Według ostatniego sondażu Gallupa 33 proc. mieszkańców jest za członkostwem w UE, a 56 proc. przeciwko. To wynik gorszy od tego z września 2007 roku, a więc sprzed kryzysu. Wtedy przeciw było 34 proc. badanych, a za 48 proc. Jednak proces polityczny został uruchomiony i w najbliższy wtorek odbędzie się pierwsza runda negocjacji. Jak poinformowała w piątek Belgia, która przewodzi w tym półroczu UE, dzień wcześniej formalną decyzję o ramach negocjacyjnych podejmą w Brukseli ministrowie spraw zagranicznych Unii. Od tego momentu negocjatorzy obu stron będą się regularnie spotykać i omawiać 35 rozdziałów negocjacyjnych obejmujących wszystkie regulowane przez unijne traktaty dziedziny życia gospodarczego, społecznego i politycznego. Rozmowy nie będą trudne, bo kraj należy do Europejskiego Obszaru Gospodarczego, strefy obejmującej kraje UE oraz Islandię, Norwegię i Liechtenstein, w ramach której obowiązują cztery podstawowe unijne swobody: przepływu ludzi, kapitału, towarów i usług. Islandia jest też częścią strefy Schengen, gdzie nie obowiązuje kontrola paszportowa.

Za główny problem w negocjacjach uznano rybołówstwo. Islandczycy zazdrośnie strzegą swych łowisk przed unijną konkurencją, nie podobają im się też narzucane przez Brukselę kwoty połowowe. Będą też musieli zrezygnować z połowów wielorybów.

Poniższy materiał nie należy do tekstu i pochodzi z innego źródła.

(** X23: in every reachable state the in-flight record names an attempt
    that is still unresolved and has the record's key and sequence number,
    which is never above the current sequence. So the promise a call of
    [reconnectLive] resolves with, whether shared or new, is always the
    promise of an attempt for the requested key that is unresolved when
    the call returns. *)
Theorem reconnectLive_promise_is_pending (env : Env) (w t : string)
  (options : option ReconnectOptions) (s : State) (pid : nat) :
  reachable s ->
  (forall f, inFlightReconnect s = Some f ->
     if_sequence f <= reconnectSequence s
     /\ exists a, attempts s !! if_promise f = Some a /\ isPending a = true
                  /\ at_targetKey a = if_key f /\ at_sequence a = if_sequence f)
  /\ (snd (reconnectLive env w t options s) = AttemptPromise pid ->
      exists a, attempts (fst (reconnectLive env w t options s)) !! pid = Some a
                /\ isPending a = true /\ at_targetKey a = keyForThread w t).
Proof.
  intros Hreach.
  pose proof (reachable_Inv s Hreach) as HI.
  pose proof (reachable_inFlightPending s Hreach) as HP.
  split.
  - intros f Hf. destruct (HP f Hf) as (a & Ha & Hpend & Hkey & Hseq).
    split; [rewrite <- Hseq; now apply (inv_sequence s HI (if_promise f) a)|].
    exists a. repeat split; assumption.
  - destruct (decide (passesChecks w t s)) as [Hp|Hp];
      [|rewrite (reconnectLive_failing env w t options s Hp); discriminate].
    destruct (reconnectLive_passing env w t options s Hp)
      as [(f & Hfl & Hk & _ & ->)|(_ & s0 & -> & H1 & H2 & H3 & H4 & H5 & _)].
    + simpl. intros [= <-]. destruct (HP f Hfl) as (a & Ha & Hpend & Hkey & _).
      exists a. repeat split; try assumption. now rewrite Hkey.
    + destruct (startAttempt_effect env w t options s s0 H1 H2 H3 H4 H5)
        as (-> & _ & _ & _ & _ & _ & (susp & Hsusp & ->) & _).
      intros [= <-]. eexists. split; [apply list_lookup_middle; reflexivity|].
      split; [|reflexivity]. unfold isPending. simpl.
      destruct susp; try reflexivity. now destruct (Hsusp result).
Qed.

Lemma reconnectLive_promise_is_pending_witness :
  let e := Scenario.foreground in
  let s := fst (reconnectLive e "ws-1" "thread-1" Scenario.withoutResume
                  (initialState Scenario.idle)) in
  reachable s
  /\ exists a,
       attempts (fst (reconnectLive e "ws-1" "thread-1" Scenario.withResume s))
         !! 0%nat = Some a
       /\ isPending a = true /\ at_targetKey a = keyForThread "ws-1" "thread-1".
Proof.
  intros e s.
  assert (reachable s) as Hreach
    by apply (reachable_step e
                (OpReconnectLive "ws-1" "thread-1" Scenario.withoutResume)
                _ (reachable_init Scenario.idle)).
  split; [exact Hreach|].
  apply (proj2 (reconnectLive_promise_is_pending e "ws-1" "thread-1"
                  Scenario.withResume s 0 Hreach)).
  vm_compute. reflexivity.
Defined.

(** X24: a blur followed by a focus starts over. With a workspace and a
    thread selected in remote mode and the document visible, the focus
    that follows a blur never shares an attempt started before the blur:
    it starts a new attempt for the selected key with [runResume: true];
    the sequence ends two above its value before the blur, and the new
    attempt is the one in flight. *)
Theorem blur_then_focus_restarts (env : Env) (s : State) (w : WorkspaceInfo)
  (t : string) :
  let key := keyForThread (ws_id w) t in
  let s' := handleFocus env (handleBlur s) in
  reachable s -> visible env = true ->
  backendMode s = "remote" ->
  activeWorkspace s = Some w -> ws_id w <> "" ->
  activeThreadId s = Some t -> t <> "" ->
  reconnectSequence s' = reconnectSequence s + 2
  /\ inFlightReconnect s'
     = Some (mkInFlight key (reconnectSequence s + 2) (List.length (attempts s)))
  /\ desiredSubscriptionKey s' = Some key
  /\ exists susp,
       (forall b, susp <> Settled b)
       /\ attempts s'
          = (attempts s
             ++ [mkAttempt (ws_id w) t key
                   (Some (mkReconnectOptions (Some true)))
                   (reconnectSequence s + 2) susp])%list.
Proof.
  intros key s' Hreach Hvis Hmode Hw Hwid Ht Htid.
  pose proof (reachable_Inv s Hreach) as HI.
  pose proof (reachable_inFlightPending s Hreach) as HP.
  set (s1 := handleBlur s).
  assert (attempts s1 = attempts s /\ inFlightReconnect s1 = inFlightReconnect s
          /\ backendMode s1 = backendMode s
          /\ activeWorkspace s1 = activeWorkspace s
          /\ activeThreadId s1 = activeThreadId s)
    as (Hat & Hfl & Hmode1 & Hw1 & Ht1).
  { unfold s1, handleBlur. simpl activeSubscriptionKey.
    destruct (activeSubscriptionKey s) as [k|] eqn:Hk; [|repeat split].
    destruct (Js.truthy k) eqn:Htr; simpl negb; cbv iota;
      autorewrite with coord; repeat split. }
  assert (reconnectSequence s1 = reconnectSequence s + 1) as Hsq
    by apply reconnectSequence_handleBlur.
  assert (s' = fst (reconnectLive env (ws_id w) t
                      (Some (mkReconnectOptions (Some true))) s1)) as ->.
  { unfold s', handleFocus, reconnectActiveThread. fold s1.
    rewrite Hvis, Hw1, Hw, Ht1, Ht. simpl.
    now rewrite (truthy_true _ Hwid), (truthy_true _ Htid). }
  assert (passesChecks (ws_id w) t s1) as Hchecks
    by (unfold passesChecks; rewrite Hmode1, Hw1, Hw; repeat split; eauto).
  destruct (reconnectLive_passing env (ws_id w) t
              (Some (mkReconnectOptions (Some true))) s1 Hchecks)
    as [(f & Hf & _ & Hq & _)|(_ & s0 & -> & H1 & H2 & H3 & H4 & H5 & _)].
  - exfalso. rewrite Hfl in Hf. destruct (HP f Hf) as (a & Ha & _ & _ & Hseq).
    pose proof (inv_sequence s HI _ a Ha) as Hle. lia.
  - destruct (startAttempt_effect env (ws_id w) t
                (Some (mkReconnectOptions (Some true))) s1 s0 H1 H2 H3 H4 H5)
      as (_ & Hseq' & Hfl' & Hdes & _ & _ & (susp & Hsusp & Hatt) & _).
    rewrite Hseq', Hfl', Hdes, Hatt, Hsq, Hat.
    replace (reconnectSequence s + 1 + 1) with (reconnectSequence s + 2) by lia.
    repeat split. exists susp. split; [exact Hsusp | reflexivity].
Qed.

Lemma blur_then_focus_restarts_witness :
  let e := Scenario.foreground in
  let s := run [(e, OpMount); (e, OpSettle 0 Fulfilled)]
             (initialState Scenario.selected) in
  reachable s
  /\ reconnectSequence (handleFocus e (handleBlur s)) = reconnectSequence s + 2.
Proof.
  intros e s.
  assert (reachable s) as Hreach by apply reachable_run, reachable_init.
  split; [exact Hreach|].
  assert (backendMode s = "remote") as Hmode by (vm_compute; reflexivity).
  assert (activeWorkspace s = Some Scenario.workspace) as Hw
    by (vm_compute; reflexivity).
  assert (activeThreadId s = Some "thread-1") as Ht by (vm_compute; reflexivity).
  refine (proj1 (blur_then_focus_restarts e s Scenario.workspace "thread-1"
                   Hreach eq_refl Hmode Hw _ Ht _)); discriminate.
Defined.

(** ** Who calls the collaborators *)

Lemma ownCalls_same (s s' : State) :
  calls s' = calls s -> ownCallsAreUnsubscribes s -> ownCallsAreUnsubscribes s'.
Proof. unfold ownCallsAreUnsubscribes. now intros ->. Qed.

Lemma ownCalls_attempt (s s' : State) (pid : nat) (a : Attempt)
  (extra : list LoggedCall) :
  calls s' = (calls s ++ extra)%list -> Forall (issuedBy pid a) extra ->
  ownCallsAreUnsubscribes s -> ownCallsAreUnsubscribes s'.
Proof.
  unfold ownCallsAreUnsubscribes. intros -> Hextra H.
  apply Forall_app. split; [exact H|].
  eapply Forall_impl; [exact Hextra|].
  intros [i c] [Hi _] Hnone. simpl in Hi, Hnone. congruence.
Qed.

Lemma ownCalls_initialState (p : Props) : ownCallsAreUnsubscribes (initialState p).
Proof. constructor. Qed.

Lemma ownCalls_unsubscribeByKey (key : string) (s : State) :
  ownCallsAreUnsubscribes s -> ownCallsAreUnsubscribes (unsubscribeByKey key s).
Proof.
  unfold unsubscribeByKey, ownCallsAreUnsubscribes.
  destruct (splitKey key); [|trivial]. intros H. simpl.
  apply Forall_app. split; [exact H|]. now repeat constructor.
Qed.

Lemma ownCalls_setState (c : RemoteThreadConnectionState) (s : State) :
  ownCallsAreUnsubscribes s -> ownCallsAreUnsubscribes (setState c s).
Proof. apply ownCalls_same. now autorewrite with coord. Qed.

Lemma ownCalls_reconcileDisconnectedState (s : State) :
  ownCallsAreUnsubscribes s ->
  ownCallsAreUnsubscribes (reconcileDisconnectedState s).
Proof. apply ownCalls_same. now autorewrite with coord. Qed.

Lemma ownCalls_setDesiredSubscriptionKey (k : option string) (s : State) :
  ownCallsAreUnsubscribes s ->
  ownCallsAreUnsubscribes (setDesiredSubscriptionKey k s).
Proof. now apply ownCalls_same. Qed.

Lemma ownCalls_setActiveSubscriptionKey (k : option string) (s : State) :
  ownCallsAreUnsubscribes s ->
  ownCallsAreUnsubscribes (setActiveSubscriptionKey k s).
Proof. now apply ownCalls_same. Qed.

Lemma ownCalls_setIgnoreDetachedEventsUntil (m : gmap string N) (s : State) :
  ownCallsAreUnsubscribes s ->
  ownCallsAreUnsubscribes (setIgnoreDetachedEventsUntil m s).
Proof. now apply ownCalls_same. Qed.

Lemma ownCalls_setReconnectSequence (n : Z) (s : State) :
  ownCallsAreUnsubscribes s -> ownCallsAreUnsubscribes (setReconnectSequence n s).
Proof. now apply ownCalls_same. Qed.

Lemma ownCalls_setProps (p : Props) (s : State) :
  ownCallsAreUnsubscribes s -> ownCallsAreUnsubscribes (setProps p s).
Proof. now apply ownCalls_same. Qed.

Lemma ownCalls_resume (env : Env) (pid : nat) (o : Outcome) (s : State) :
  ownCallsAreUnsubscribes s -> ownCallsAreUnsubscribes (resume env pid o s).
Proof.
  intros H. assert (beforeSubscribe AwaitReconnectWorkspace) as Hb by (left; reflexivity).
  unfold resume. destruct (attempts s !! pid) as [a|] eqn:Ha; [|assumption].
  assert (forall old r, BodyStep pid a old s r ->
            ownCallsAreUnsubscribes (park pid a r)) as Hpark.
  { intros old r [_ _ _ _ (extra & Hcalls & Hextra & _)].
    apply (ownCalls_attempt s _ pid a extra); [|assumption..].
    now rewrite calls_park. }
  destruct (at_suspension a), o; try assumption;
    first [ apply (Hpark _ _ (bodyStep_onRejected pid a AwaitSubscribe s))
          | apply (Hpark _ _ (bodyStep_afterSubscribe pid a s))
          | apply (Hpark _ _ (bodyStep_afterStaleUnsubscribe pid a s))
          | apply (Hpark _ _ (bodyStep_afterSessionReconnect env pid a _ s Hb))
          | apply (Hpark _ _ (bodyStep_afterRefresh env pid a _ s Hb))
          | apply (Hpark _ _ (bodyStep_afterDedupeUnsubscribe pid a _ s Hb)) ].
Qed.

Do rozstrzygnięcia pozostaje kwestia długu wobec Wielkiej Brytanii i Holandii. Po tym jak w 2008 roku upadł islandzki bank Icesave, Londyn i Haga musiały wypłacić brytyjskim i holenderskim deponentom 3,8 mld euro odszkodowania. Rejkiawik obiecuje zwrot, ale rozłożony na lata. Większość społeczeństwa kwestionuje tę obietnicę. Islandzki rząd ma nadzieję na szybkie zakończenie negocjacji. Islandia mogłaby się stać członkiem UE w 2012 r. Byłoby to 29. państwo Wspólnoty, bo na 2011 r. planowana jest akcesja Chorwacji.